+++ The data +++

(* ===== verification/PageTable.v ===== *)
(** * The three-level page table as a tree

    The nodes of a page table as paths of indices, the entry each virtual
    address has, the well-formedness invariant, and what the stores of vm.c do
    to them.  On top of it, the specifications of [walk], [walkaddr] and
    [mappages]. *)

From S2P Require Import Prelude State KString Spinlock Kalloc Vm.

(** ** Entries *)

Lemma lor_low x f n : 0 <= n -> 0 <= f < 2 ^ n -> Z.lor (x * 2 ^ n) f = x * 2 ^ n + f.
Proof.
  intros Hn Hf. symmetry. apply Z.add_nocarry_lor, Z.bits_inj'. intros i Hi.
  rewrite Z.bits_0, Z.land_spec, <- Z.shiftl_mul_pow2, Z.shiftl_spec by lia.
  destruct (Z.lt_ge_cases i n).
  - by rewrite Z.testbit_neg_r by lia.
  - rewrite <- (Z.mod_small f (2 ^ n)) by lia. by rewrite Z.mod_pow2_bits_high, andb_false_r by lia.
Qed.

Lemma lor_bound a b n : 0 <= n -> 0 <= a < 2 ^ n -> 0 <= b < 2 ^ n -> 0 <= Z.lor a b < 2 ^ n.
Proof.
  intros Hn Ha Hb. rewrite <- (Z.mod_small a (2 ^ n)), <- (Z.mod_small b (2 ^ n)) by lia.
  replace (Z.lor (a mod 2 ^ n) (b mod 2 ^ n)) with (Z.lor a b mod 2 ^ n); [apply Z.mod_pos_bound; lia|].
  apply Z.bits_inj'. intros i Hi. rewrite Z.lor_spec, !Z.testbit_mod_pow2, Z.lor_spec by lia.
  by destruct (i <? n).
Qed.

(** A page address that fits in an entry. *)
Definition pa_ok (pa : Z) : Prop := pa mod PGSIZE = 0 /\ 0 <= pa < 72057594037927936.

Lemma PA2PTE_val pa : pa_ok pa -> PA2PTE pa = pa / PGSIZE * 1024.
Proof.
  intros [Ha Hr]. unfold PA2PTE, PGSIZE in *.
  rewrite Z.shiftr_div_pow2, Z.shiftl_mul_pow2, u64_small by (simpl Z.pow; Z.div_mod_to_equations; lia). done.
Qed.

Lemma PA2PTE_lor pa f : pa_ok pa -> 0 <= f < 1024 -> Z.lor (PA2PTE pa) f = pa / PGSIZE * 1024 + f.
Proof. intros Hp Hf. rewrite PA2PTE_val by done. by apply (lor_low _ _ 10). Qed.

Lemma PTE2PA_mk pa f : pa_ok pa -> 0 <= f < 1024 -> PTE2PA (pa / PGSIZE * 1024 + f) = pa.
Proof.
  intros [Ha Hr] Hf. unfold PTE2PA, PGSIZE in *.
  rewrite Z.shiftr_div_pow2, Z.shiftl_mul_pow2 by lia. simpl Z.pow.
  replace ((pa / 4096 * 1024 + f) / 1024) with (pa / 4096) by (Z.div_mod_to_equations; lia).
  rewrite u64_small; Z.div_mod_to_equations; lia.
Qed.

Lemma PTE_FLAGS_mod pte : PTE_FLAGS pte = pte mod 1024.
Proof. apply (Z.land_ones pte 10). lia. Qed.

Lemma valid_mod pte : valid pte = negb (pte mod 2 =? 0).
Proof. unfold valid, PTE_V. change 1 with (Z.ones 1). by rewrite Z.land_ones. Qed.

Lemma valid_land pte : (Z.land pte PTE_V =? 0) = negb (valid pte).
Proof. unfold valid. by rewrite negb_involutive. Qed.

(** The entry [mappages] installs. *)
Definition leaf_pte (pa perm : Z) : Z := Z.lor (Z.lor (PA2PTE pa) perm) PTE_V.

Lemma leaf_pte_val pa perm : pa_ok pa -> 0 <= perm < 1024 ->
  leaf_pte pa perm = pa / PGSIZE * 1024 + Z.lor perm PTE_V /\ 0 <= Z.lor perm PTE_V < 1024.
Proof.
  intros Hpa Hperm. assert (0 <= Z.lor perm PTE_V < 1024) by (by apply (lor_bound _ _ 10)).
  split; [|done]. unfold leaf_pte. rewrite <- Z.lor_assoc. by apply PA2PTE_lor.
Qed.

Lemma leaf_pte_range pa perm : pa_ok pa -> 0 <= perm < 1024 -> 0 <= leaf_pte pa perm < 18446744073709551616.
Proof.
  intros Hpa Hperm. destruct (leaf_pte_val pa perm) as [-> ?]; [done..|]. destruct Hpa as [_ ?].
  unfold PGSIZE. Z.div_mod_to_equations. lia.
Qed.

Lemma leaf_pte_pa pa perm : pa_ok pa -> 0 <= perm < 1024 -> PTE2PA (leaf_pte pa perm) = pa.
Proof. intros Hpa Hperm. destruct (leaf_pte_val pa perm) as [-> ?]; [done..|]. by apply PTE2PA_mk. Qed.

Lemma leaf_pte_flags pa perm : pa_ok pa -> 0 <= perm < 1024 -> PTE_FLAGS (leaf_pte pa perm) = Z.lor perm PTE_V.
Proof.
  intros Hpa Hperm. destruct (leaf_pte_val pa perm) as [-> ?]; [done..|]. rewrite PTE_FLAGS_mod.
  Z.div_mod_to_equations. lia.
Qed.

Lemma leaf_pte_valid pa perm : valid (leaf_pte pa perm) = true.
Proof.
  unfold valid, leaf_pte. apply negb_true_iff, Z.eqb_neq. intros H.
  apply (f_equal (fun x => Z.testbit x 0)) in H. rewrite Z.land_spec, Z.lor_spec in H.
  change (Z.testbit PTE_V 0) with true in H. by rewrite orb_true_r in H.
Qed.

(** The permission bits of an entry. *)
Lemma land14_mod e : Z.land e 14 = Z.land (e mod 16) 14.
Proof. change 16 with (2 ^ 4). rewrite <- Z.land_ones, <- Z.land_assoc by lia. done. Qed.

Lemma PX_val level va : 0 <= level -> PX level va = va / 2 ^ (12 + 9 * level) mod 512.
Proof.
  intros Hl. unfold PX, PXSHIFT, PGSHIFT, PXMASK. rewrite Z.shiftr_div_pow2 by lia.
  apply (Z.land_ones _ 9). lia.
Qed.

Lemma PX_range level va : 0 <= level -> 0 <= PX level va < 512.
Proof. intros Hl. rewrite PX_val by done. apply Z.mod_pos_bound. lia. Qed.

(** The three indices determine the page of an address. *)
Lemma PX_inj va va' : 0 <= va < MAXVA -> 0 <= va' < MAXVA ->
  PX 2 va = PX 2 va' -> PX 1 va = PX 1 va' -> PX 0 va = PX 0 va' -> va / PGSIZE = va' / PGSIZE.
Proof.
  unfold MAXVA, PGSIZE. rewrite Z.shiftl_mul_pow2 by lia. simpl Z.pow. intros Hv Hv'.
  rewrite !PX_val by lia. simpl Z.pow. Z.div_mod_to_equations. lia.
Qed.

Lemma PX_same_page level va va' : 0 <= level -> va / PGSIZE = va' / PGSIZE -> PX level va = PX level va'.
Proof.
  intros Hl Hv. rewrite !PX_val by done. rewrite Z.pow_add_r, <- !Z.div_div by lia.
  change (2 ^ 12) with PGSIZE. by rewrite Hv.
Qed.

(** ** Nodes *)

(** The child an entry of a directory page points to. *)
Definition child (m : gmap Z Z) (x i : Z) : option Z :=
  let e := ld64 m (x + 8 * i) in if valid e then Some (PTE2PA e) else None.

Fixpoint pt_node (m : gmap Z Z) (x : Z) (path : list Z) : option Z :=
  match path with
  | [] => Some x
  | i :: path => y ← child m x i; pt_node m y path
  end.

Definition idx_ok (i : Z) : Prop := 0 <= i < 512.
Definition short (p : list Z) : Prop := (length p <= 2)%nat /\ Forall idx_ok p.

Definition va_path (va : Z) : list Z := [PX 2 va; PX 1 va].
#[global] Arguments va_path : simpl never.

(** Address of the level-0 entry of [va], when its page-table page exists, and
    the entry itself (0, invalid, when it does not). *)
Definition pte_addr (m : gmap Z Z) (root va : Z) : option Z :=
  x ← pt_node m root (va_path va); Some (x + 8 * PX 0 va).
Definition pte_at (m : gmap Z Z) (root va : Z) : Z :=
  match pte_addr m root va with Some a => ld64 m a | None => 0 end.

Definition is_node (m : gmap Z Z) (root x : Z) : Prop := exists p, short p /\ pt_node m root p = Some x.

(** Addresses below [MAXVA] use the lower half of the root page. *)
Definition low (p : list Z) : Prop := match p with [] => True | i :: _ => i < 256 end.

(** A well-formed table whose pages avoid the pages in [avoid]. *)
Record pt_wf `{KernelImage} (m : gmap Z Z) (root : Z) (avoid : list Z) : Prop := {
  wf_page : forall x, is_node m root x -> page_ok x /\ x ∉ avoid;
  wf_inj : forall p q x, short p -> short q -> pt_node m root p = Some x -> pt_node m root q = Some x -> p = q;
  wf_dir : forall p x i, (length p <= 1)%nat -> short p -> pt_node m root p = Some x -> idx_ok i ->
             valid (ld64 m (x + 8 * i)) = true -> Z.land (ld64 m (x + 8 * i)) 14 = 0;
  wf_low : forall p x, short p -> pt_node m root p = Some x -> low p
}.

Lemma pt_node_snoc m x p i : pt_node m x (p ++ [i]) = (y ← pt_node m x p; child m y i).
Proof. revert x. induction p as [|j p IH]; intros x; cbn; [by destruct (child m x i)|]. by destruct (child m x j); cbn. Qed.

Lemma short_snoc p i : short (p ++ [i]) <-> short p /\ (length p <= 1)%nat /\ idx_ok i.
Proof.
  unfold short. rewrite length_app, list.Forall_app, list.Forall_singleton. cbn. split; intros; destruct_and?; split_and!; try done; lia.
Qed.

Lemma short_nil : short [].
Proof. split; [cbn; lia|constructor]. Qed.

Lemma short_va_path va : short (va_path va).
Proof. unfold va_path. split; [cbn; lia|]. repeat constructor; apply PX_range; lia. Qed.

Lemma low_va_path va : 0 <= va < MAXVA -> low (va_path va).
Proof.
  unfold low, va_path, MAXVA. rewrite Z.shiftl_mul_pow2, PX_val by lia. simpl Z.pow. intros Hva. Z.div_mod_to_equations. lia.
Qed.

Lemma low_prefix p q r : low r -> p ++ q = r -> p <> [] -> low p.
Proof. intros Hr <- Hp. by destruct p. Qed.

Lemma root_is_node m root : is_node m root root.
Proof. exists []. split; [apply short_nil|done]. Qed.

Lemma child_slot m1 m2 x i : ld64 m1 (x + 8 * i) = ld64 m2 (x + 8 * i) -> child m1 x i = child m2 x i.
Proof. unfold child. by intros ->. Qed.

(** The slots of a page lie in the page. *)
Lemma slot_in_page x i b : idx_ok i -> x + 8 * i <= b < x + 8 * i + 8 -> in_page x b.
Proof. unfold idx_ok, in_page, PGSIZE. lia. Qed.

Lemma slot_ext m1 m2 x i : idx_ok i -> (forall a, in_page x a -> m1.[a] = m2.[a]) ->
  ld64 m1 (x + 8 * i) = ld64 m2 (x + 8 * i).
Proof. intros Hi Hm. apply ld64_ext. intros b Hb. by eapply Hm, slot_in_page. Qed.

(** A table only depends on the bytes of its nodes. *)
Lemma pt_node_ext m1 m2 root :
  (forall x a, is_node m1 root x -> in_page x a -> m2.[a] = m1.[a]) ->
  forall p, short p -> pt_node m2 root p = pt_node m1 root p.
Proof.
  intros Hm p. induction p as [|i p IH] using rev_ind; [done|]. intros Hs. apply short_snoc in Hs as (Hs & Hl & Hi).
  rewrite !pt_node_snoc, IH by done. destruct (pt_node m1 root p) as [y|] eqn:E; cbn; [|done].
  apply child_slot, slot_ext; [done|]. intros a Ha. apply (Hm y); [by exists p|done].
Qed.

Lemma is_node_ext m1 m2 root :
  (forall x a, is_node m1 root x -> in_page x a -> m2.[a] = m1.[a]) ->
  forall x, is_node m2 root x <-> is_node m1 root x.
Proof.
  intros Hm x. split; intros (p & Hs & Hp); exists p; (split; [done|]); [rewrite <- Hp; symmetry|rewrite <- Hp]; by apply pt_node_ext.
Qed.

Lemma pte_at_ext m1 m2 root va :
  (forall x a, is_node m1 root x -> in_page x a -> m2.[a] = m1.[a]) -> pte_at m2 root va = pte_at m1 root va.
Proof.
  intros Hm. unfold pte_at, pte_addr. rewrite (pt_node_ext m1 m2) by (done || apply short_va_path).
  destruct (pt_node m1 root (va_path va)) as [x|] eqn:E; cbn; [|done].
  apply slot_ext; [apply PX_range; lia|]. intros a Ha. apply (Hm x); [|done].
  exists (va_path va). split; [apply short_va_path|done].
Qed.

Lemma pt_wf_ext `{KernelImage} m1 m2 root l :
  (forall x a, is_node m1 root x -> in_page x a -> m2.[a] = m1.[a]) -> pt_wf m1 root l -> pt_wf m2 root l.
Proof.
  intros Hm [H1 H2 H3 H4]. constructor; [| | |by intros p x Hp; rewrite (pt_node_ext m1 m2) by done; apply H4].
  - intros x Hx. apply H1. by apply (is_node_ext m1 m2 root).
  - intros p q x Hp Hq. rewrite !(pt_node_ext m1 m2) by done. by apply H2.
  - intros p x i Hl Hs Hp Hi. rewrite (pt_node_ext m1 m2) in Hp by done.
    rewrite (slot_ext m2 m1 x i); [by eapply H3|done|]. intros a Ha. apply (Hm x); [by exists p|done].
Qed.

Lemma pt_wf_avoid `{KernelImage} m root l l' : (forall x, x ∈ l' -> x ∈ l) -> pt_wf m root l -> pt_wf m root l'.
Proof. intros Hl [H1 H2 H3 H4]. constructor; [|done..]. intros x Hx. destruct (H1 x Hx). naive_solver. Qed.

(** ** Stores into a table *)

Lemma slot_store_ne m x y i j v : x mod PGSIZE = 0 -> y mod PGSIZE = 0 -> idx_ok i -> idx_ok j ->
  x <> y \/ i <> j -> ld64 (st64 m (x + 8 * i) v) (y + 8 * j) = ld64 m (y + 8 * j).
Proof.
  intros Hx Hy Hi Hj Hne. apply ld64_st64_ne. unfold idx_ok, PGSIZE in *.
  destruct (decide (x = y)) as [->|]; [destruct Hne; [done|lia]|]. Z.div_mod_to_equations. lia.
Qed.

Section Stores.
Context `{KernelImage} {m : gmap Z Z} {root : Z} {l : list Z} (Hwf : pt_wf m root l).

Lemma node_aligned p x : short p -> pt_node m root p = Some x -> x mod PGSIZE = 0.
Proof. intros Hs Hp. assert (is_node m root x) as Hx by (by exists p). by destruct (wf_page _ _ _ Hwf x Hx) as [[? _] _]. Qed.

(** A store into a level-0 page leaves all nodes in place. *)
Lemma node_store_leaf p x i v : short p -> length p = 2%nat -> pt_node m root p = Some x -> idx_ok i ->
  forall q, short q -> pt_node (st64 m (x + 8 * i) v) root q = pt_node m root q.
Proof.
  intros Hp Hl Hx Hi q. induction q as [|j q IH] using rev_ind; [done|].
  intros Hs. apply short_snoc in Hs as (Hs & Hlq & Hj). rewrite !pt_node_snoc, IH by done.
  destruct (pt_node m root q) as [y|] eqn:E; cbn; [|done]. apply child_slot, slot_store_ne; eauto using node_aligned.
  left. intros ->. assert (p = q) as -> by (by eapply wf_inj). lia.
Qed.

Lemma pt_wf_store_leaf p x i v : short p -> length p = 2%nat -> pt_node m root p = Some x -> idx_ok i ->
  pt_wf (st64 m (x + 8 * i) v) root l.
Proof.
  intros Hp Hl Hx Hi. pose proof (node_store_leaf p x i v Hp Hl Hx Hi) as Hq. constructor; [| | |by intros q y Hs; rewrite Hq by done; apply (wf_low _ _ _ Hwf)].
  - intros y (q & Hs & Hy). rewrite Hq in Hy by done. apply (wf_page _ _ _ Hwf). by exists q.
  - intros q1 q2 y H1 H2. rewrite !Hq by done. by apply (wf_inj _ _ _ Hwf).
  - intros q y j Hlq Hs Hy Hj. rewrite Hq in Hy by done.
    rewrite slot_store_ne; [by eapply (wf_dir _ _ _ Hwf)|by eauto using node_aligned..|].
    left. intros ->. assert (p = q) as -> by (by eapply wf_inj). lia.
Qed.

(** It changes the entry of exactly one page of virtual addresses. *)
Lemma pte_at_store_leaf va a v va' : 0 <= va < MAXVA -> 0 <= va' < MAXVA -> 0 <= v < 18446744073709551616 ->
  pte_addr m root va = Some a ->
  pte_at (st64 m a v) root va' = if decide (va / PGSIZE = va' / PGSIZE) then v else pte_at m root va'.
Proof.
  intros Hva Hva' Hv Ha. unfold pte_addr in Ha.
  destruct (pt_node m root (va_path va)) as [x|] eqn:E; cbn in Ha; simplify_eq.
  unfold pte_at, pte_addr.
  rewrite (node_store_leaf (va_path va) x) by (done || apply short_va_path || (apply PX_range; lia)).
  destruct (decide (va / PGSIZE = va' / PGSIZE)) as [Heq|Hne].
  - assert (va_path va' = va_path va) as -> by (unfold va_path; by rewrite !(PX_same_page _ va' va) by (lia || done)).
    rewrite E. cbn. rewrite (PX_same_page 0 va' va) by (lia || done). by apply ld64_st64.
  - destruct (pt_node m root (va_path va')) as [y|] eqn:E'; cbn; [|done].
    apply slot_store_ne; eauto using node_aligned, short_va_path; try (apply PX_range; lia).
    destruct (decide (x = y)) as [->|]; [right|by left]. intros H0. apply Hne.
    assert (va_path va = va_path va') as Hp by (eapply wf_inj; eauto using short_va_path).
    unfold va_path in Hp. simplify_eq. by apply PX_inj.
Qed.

+++

▸ Exercise goal
Locate and copy each line in the data above that includes the word "level".

▸ Result of this task
(** * The three-level page table as a tree
Lemma PX_val level va : 0 <= level -> PX level va = va / 2 ^ (12 + 9 * level) mod 512.
Lemma PX_range level va : 0 <= level -> 0 <= PX level va < 512.
Lemma PX_same_page level va va' : 0 <= level -> va / PGSIZE = va' / PGSIZE -> PX level va = PX level va'.
(** Address of the level-0 entry of [va], when its page-table page exists, and
(** A store into a level-0 page leaves all nodes in place. *)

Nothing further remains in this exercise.